Tuesday, December 06, 2005

Burnt offerings

Don’t be misled. It’s a story masquerading as a work of art. A comic book at heart, and a damn good read throughout. Charles Burns’ Black Hole. Set in suburban Seattle in the 70s, it’s about a bunch of teenagers. It’s about Chris Rhodes, the girl that everyone likes and who sheds her skin periodically, like a snake. It’s about Keith Pearson who loves her, but ends up instead with Eliza, the artist with a tail at the base of her spine. It’s about Rob, who has a mouth on his chest. Then there are all their friends, the normal ones and the not-so-normal ones. But the biggest character of them all in this book, the one under whose shadow we see these teenagers tell us their story is ‘the Bug’ – a disease that spreads through sexual contact and manifests itself in mutations like the ones mentioned above. Mutations and deformities, some subtle and hideable, but sometimes obvious, grotesque and downright repulsive. This story is about the people who have the Bug or are about to and how their lives change. About the ones who lead a squalid existence shunned by normal society because they have the Bug. But read the book, and you realise this story is more than just a parade of sexually transmitted mutations, in a smog of weed smoke.
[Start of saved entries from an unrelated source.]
Lemma kept_sample f t o f' :
  kept f -> near T O (t, o) -> Sample f t o = Ok f' -> kept f' /\ stays f f'.
Proof.
  intros Hk Hp H. pose proof Hk as [K1 K2 K3 K4].
  apply (Sample_spec T O) in H as (Ef & Hs & Hfz); [|done..].
  inversion Hs as [Hign Hh E|a gone b E Hg Hl Hh E'].
  { rewrite <- E in Ef. assert (f' = f) as -> by (rewrite Ef; by destruct f). split; [done|apply stays_id]. }
  assert (frozen_time_ f' = frozen_time_ f /\ has_popped_ f' = has_popped_ f) as [Efz Epop] by (by rewrite Ef).
  symmetry in E'. rewrite <- E' in Hl. clear Ef Hs.
  assert (timestamps_ f ≠ [] -> stays f f') as Hst by (intros Hne; eapply stays_added; try done; by apply Hfz).
  split.
  - constructor.
    + done.
    + rewrite E'. rewrite E, !Forall_app in K2. destruct K2 as (? & _ & ?). apply Forall_app. split; [done|]. by constructor.
    + rewrite Efz. destruct K3 as [?|(x & Hx & Hxt)]; [by left|]. right. exists x. split; [|done].
      rewrite E in Hx. rewrite E'. rewrite !elem_of_app in Hx. destruct Hx as [Hx|[Hx|Hx]]; [set_solver| |set_solver].
      rewrite Forall_forall in Hg. destruct (Hg x Hx). lia.
    + rewrite Epop. intros Hpop. destruct (K4 Hpop) as [Hlev H2].
      assert (timestamps_ f ≠ []) as Hne by (destruct H2 as (? & ? & ? & -> & _); done).
      destruct (two_frozen_added f f' (t, o) a gone b) as (_ & p0 & p1 & a' & -> & Hp1 & H2'); try done; [by apply Hfz|].
      split; [|done]. rewrite E' in *. cbn [app] in *. destruct Hl as [_ Hl]. constructor; [done|].
      apply Forall_level_head; [done|]. intros q [= <-]. rewrite E in Hlev.
      inversion_clear Hlev as [|? ? _ Hlev']. by inversion_clear Hlev'.
  - destruct (timestamps_ f) as [|x l] eqn:Ets; [|by apply Hst].
    constructor; [lia|..]; by intros (? & ? & ? & ? & _); rewrite Ets in *.
Qed.

(** *** Freezing *)

Lemma find_point_Some g l i : find_point g l = Ok (Some i) -> g i = Ok true.
Proof.
  induction l as [|j l IH]; cbn [find_point]; [done|]. intros (b & Hb & H)%bind_Ok.
  destruct b; [by injection H as <-|by apply IH].
Qed.

Lemma timestamp_time f i p : kept f -> timestamp f i = Ok p -> exists x, x ∈ timestamps_ f /\ x.1 = p.1.
Proof.
  intros [K1 K2 _ _]. rewrite (timestamp_reported T O HO) by done. intros Hp%get_or_Ok.
  assert ((timestamps_ f).*1 !! i = Some p.1) as Hi.
  { by rewrite <- (reported_times (has_popped_ f)), list_lookup_fmap, Hp. }
  rewrite list_lookup_fmap in Hi. destruct (timestamps_ f !! i) as [x|] eqn:E; [|done]. injection Hi as Hx.
  exists x. split; [by eapply list_elem_of_lookup_2|done].
Qed.

Lemma kept_same f f' :
  kept f -> timestamps_ f' = timestamps_ f -> has_popped_ f' = has_popped_ f -> frozen_time_ f <= frozen_time_ f' ->
  (frozen_time_ f' = frozen_time_ f \/ exists x, x ∈ timestamps_ f /\ x.1 = frozen_time_ f') -> kept f' /\ stays f f'.
Proof.
  intros [K1 K2 K3 K4] E1 E2 Hle Hfz. pose proof (stays_same f f' E1 E2 Hle) as Hst. split; [|done].
  constructor; rewrite ?E1, ?E2; [done|done| |].
  - destruct Hfz as [->|Hfz]; [done|by right].
  - intros Hpop. destruct (K4 Hpop) as [H1 H2]. split; [done|]. by apply Hst.
Qed.

Lemma kept_freeze f t f' : kept f -> FreezeUntil f t = Ok f' -> kept f' /\ stays f f'.
Proof.
  intros Hk. unfold FreezeUntil. destruct (Z.ltb_spec t (frozen_time_ f)) as [Hlt|Hge].
  { intros [= <-]. split; [done|apply stays_id]. }
  intros (found & Hf & H)%bind_Ok. destruct found as [i|].
  - apply find_point_Some, bind_Ok in Hf as (p & Hp & [= Hle%Z.leb_le]). rewrite Hp in H. injection H as <-.
    apply kept_same; try done; [cbn; lia|]. right. cbn. by eapply timestamp_time.
  - assert (f' = set_fully_frozen f) as -> by (destruct (last (timestamps_ f)); [by case_match; simplify_eq|by injection H as <-]).
    apply kept_same; try done. by left.
Qed.

Lemma kept_freeze_remote f t f' : kept f -> FreezeUntilRemote f t = Ok f' -> kept f' /\ stays f f'.
Proof.
  intros Hk. unfold FreezeUntilRemote. intros (found & Hf & H)%bind_Ok. destruct found as [i|].
  - apply find_point_Some, bind_Ok in Hf as (p & Hp & _). rewrite Hp in H. injection H as <-.
    apply kept_same; try done; [cbn; lia|]. cbn. destruct (Z.max_spec p.1 (frozen_time_ f)) as [[_ ->]|[_ ->]]; [by left|].
    right. by eapply timestamp_time.
  - assert (f' = set_fully_frozen f) as ->.
    { destruct (last (timestamps_ f)); [|by injection H as <-]. apply bind_Ok in H as (? & _ & H). by case_match; simplify_eq. }
    apply kept_same; try done. by left.
Qed.

Lemma kept_consume f f' o : kept f -> single_Consume f = Ok (f', o) -> kept f' /\ stays f f'.
Proof.
  intros Hk. unfold single_Consume. case_match; [|intros [= <- _]; split; [done|apply stays_id]].
  intros (p & _ & [= <- _])%bind_Ok. apply kept_same; try done. by left.
Qed.

(** *** Forgetting *)

Lemma kept_pop_front f p0 p1 p2 l f' :
  kept f -> timestamps_ f = p0 :: p1 :: p2 :: l -> p1.1 < frozen_time_ f -> PopFront f = Ok f' ->
  kept f' /\ stays f f' /\ frozen_time_ f' = frozen_time_ f.
Proof.
  intros Hk E Hp1. unfold PopFront. intros (p & Hp & [= <-])%bind_Ok. pose proof Hk as [K1 K2 K3 K4].
  apply (timestamp_time f 0 p) in Hk as (x & Hx & Exp); [|done]. rewrite E in *.
  assert (p.1 = p0.1) as Ep.
  { rewrite (timestamp_reported T O HO) in Hp by (by rewrite E). rewrite E in Hp. apply get_or_Ok in Hp.
    destruct (has_popped_ f); injection Hp as <-; [done|apply raised_time]. }
  assert (p0.1 <= p1.1) as H01 by (destruct K1 as [Hu _]; by inversion_clear Hu as [|? ? [? _] _]).
  assert (Z.max (frozen_time_ f) p.1 = frozen_time_ f) as Emax by lia. cbn [tail] in *. rewrite Emax.
  assert (exists y, y ∈ p2 :: l /\ y.1 = frozen_time_ f) as (y & Hy & Eyt).
  { destruct K3 as [Hmin|(y & Hy & Hyt)].
    - inversion_clear K2 as [|? ? _ K2']. inversion_clear K2' as [|? ? [Hn _] _]. lia.
    - exists y. split; [|done]. apply elem_of_cons in Hy as [->|Hy]; [lia|]. apply elem_of_cons in Hy as [->|Hy]; [lia|done]. }
  destruct K1 as [Hu Hlev].
  assert (p2.1 <= frozen_time_ f) as Hp2.
  { rewrite <- Eyt. apply elem_of_cons in Hy as [->|Hy]; [lia|]. inversion_clear Hlev as [|? ? Hlev' _].
    inversion_clear Hlev' as [|? ? _ Hp2]. rewrite Forall_forall in Hp2. by destruct (Hp2 y Hy) as [[? _] _]. }
  assert (two_frozen (mkFilter (p1 :: p2 :: l) (frozen_time_ f) (pred (next_to_consume_ f)) (fully_frozen_ f) true)) as H2.
  { by exists p1, p2, l. }
  split; [|split; [|done]].
  - constructor; cbn; [exact (line_strong (p1 :: p2 :: l) Hlev)|by inversion_clear K2| |by intros _].
    right. exists y. split; [by right|done].
  - constructor; cbn; [lia|done| |].
    + rewrite E. intros _ q q' [= <-] [= <-]. lia.
    + intros _ q ta [= <-] Hta. rewrite E.
      destruct (has_popped_ f); cbn; destruct (Z.ltb_spec ta p1.1); (done || lia).
Qed.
The art is hypnotic, surreal, creepy, sensual, psychedelic and hallucinatory – sometimes all at the same time. It’s in black and white, but that only serves to add so much more colour to the narrative. The emotions, the reactions, the dreams and the nightmares, deformities, the fear and the loathing. This book captures it all, and throws at you so many questions, most of which the book does not even try to answer. And the ending just heightens this feeling. There may or may not be a moral and a message to this story. The Bug may be a metonym for AIDS or it may be not. It just might be a coming-of-age-story, or the usual teenager’s story about wanting to be yourself and to be popular and to fit in, but then it could be neither. It’s for you to decide if you want to give it an ulterior motive or look at it as just a damn good story. I would suggest, sit back and just enjoy the experience. Get ready to be sucked into the Black Hole.